_EXERCISE OBJECTIVE:_
Your answer must hold only the lines below from the line containing "(resp = mkResponse" through the line containing "API server the", each reproduced exactly.

(Stored data)

[Start of section]

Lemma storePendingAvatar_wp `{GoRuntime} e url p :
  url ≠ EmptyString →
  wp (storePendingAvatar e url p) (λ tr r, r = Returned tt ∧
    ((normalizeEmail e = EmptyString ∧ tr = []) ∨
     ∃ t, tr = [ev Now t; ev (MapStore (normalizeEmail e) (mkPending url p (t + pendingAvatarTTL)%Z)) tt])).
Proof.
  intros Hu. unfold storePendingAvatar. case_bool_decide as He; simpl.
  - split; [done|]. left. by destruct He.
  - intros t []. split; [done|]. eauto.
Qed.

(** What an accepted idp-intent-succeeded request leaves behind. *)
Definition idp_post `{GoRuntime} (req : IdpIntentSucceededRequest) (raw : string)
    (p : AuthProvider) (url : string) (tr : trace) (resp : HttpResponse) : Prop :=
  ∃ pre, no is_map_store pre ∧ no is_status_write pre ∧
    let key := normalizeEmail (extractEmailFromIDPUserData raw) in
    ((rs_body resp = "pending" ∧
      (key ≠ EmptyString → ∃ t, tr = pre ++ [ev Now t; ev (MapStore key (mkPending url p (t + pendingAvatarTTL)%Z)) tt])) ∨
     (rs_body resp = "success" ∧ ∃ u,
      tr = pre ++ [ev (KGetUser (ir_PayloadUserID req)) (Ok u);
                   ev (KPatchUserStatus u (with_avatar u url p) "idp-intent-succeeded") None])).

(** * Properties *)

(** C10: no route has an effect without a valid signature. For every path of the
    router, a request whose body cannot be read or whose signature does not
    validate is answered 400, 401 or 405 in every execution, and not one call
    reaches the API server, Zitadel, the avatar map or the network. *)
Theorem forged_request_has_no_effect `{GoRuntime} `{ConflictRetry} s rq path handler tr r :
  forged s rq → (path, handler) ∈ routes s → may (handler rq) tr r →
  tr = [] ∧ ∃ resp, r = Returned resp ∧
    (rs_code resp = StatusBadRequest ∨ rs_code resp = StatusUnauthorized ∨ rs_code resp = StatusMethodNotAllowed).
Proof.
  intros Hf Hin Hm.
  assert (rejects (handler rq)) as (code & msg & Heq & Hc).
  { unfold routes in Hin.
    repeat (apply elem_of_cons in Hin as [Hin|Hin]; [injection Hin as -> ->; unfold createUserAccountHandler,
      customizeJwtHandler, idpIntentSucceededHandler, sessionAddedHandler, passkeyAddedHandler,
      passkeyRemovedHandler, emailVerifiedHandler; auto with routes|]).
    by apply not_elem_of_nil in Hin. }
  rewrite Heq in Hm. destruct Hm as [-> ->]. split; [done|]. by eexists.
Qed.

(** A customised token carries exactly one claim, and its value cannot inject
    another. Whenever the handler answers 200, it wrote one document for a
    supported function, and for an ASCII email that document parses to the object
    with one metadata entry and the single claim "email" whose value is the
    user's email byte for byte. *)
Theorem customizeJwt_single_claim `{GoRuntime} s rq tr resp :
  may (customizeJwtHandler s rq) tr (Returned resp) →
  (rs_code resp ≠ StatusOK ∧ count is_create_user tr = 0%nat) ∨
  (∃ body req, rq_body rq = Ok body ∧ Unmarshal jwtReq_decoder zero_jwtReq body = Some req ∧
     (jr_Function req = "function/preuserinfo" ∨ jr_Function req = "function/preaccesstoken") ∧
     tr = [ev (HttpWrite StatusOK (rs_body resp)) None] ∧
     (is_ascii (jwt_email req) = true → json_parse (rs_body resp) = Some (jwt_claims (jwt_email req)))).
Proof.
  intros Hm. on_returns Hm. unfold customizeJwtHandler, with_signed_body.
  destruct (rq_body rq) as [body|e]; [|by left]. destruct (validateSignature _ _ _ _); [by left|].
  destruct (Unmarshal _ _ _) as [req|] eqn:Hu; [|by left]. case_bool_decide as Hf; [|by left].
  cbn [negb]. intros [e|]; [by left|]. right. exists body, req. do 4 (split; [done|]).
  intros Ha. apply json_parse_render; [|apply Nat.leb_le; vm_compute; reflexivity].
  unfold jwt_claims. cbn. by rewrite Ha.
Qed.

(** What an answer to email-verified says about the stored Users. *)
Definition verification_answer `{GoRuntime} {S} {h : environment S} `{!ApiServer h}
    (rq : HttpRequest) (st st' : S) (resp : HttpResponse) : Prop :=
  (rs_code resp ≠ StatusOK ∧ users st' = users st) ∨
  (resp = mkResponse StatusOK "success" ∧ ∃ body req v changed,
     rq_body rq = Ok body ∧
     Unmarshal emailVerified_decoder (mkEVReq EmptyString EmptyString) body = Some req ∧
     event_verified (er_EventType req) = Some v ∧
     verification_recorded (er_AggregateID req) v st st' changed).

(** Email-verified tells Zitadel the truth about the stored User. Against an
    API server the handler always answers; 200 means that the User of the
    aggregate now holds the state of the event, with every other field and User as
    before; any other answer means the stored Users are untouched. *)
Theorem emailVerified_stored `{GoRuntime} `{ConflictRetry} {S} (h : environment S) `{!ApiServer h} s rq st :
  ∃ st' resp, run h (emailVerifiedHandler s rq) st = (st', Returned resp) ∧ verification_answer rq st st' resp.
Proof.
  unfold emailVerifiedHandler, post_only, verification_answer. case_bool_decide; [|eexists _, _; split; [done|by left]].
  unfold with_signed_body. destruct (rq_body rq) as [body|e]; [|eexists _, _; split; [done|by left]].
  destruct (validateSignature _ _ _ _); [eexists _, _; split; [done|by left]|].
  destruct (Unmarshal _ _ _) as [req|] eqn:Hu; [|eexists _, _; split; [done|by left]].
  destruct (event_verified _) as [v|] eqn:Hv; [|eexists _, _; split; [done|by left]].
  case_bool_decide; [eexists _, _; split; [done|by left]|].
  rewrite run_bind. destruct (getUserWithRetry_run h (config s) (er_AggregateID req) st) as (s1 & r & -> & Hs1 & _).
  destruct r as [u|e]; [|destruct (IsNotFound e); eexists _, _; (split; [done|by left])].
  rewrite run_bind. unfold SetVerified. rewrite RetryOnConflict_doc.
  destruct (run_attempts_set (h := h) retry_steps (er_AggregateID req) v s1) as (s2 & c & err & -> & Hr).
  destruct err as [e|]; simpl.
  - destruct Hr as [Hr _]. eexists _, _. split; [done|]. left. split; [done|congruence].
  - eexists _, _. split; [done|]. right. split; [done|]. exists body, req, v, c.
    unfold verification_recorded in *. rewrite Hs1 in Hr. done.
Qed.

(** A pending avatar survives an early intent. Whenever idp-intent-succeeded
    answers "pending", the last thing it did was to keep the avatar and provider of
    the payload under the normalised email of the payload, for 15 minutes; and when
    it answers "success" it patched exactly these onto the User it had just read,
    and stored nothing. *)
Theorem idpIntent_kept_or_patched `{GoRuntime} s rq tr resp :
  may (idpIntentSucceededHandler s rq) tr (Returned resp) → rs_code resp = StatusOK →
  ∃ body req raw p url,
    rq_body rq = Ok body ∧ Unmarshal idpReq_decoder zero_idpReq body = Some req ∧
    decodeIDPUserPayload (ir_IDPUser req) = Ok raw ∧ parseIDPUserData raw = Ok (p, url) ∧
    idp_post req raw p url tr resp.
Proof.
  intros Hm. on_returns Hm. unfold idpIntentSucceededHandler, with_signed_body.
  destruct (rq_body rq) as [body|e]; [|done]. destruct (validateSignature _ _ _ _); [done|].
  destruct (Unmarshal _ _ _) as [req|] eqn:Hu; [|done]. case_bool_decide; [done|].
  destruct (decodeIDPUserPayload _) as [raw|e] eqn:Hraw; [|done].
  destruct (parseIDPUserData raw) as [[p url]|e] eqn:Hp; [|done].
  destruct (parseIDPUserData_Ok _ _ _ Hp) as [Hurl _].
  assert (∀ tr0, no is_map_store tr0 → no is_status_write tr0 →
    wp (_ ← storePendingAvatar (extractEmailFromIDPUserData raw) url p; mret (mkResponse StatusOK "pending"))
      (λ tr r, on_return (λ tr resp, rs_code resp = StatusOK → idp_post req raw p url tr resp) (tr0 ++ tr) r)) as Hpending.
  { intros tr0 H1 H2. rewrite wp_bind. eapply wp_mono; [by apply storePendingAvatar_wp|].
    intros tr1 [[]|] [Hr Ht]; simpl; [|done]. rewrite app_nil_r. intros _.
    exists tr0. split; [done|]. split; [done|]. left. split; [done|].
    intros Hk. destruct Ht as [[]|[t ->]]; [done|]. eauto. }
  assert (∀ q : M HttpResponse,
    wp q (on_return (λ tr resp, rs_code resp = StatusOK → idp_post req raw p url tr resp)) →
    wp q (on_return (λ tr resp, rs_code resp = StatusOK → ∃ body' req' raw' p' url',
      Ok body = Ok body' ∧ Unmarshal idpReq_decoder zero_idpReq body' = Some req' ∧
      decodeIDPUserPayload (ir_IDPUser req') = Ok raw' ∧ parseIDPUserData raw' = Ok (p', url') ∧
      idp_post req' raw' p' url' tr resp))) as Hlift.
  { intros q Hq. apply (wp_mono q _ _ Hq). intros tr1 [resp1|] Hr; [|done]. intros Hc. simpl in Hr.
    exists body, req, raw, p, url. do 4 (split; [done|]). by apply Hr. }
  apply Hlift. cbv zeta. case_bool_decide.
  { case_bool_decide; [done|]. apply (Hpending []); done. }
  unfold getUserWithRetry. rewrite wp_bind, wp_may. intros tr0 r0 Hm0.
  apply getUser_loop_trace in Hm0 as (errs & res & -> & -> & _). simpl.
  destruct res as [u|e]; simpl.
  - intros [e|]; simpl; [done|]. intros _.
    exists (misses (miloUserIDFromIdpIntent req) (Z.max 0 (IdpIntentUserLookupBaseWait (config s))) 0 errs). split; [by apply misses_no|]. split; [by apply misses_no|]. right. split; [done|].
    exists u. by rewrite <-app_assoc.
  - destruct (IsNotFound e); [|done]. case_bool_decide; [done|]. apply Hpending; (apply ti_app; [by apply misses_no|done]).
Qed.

[End of section]

_EXERCISE RESULT:_
  (resp = mkResponse StatusOK "success" ∧ ∃ body req v changed,
     rq_body rq = Ok body ∧
     Unmarshal emailVerified_decoder (mkEVReq EmptyString EmptyString) body = Some req ∧
     event_verified (er_EventType req) = Some v ∧
     verification_recorded (er_AggregateID req) v st st' changed).

(** Email-verified tells Zitadel the truth about the stored User. Against an
    API server the handler always answers; 200 means that the User of the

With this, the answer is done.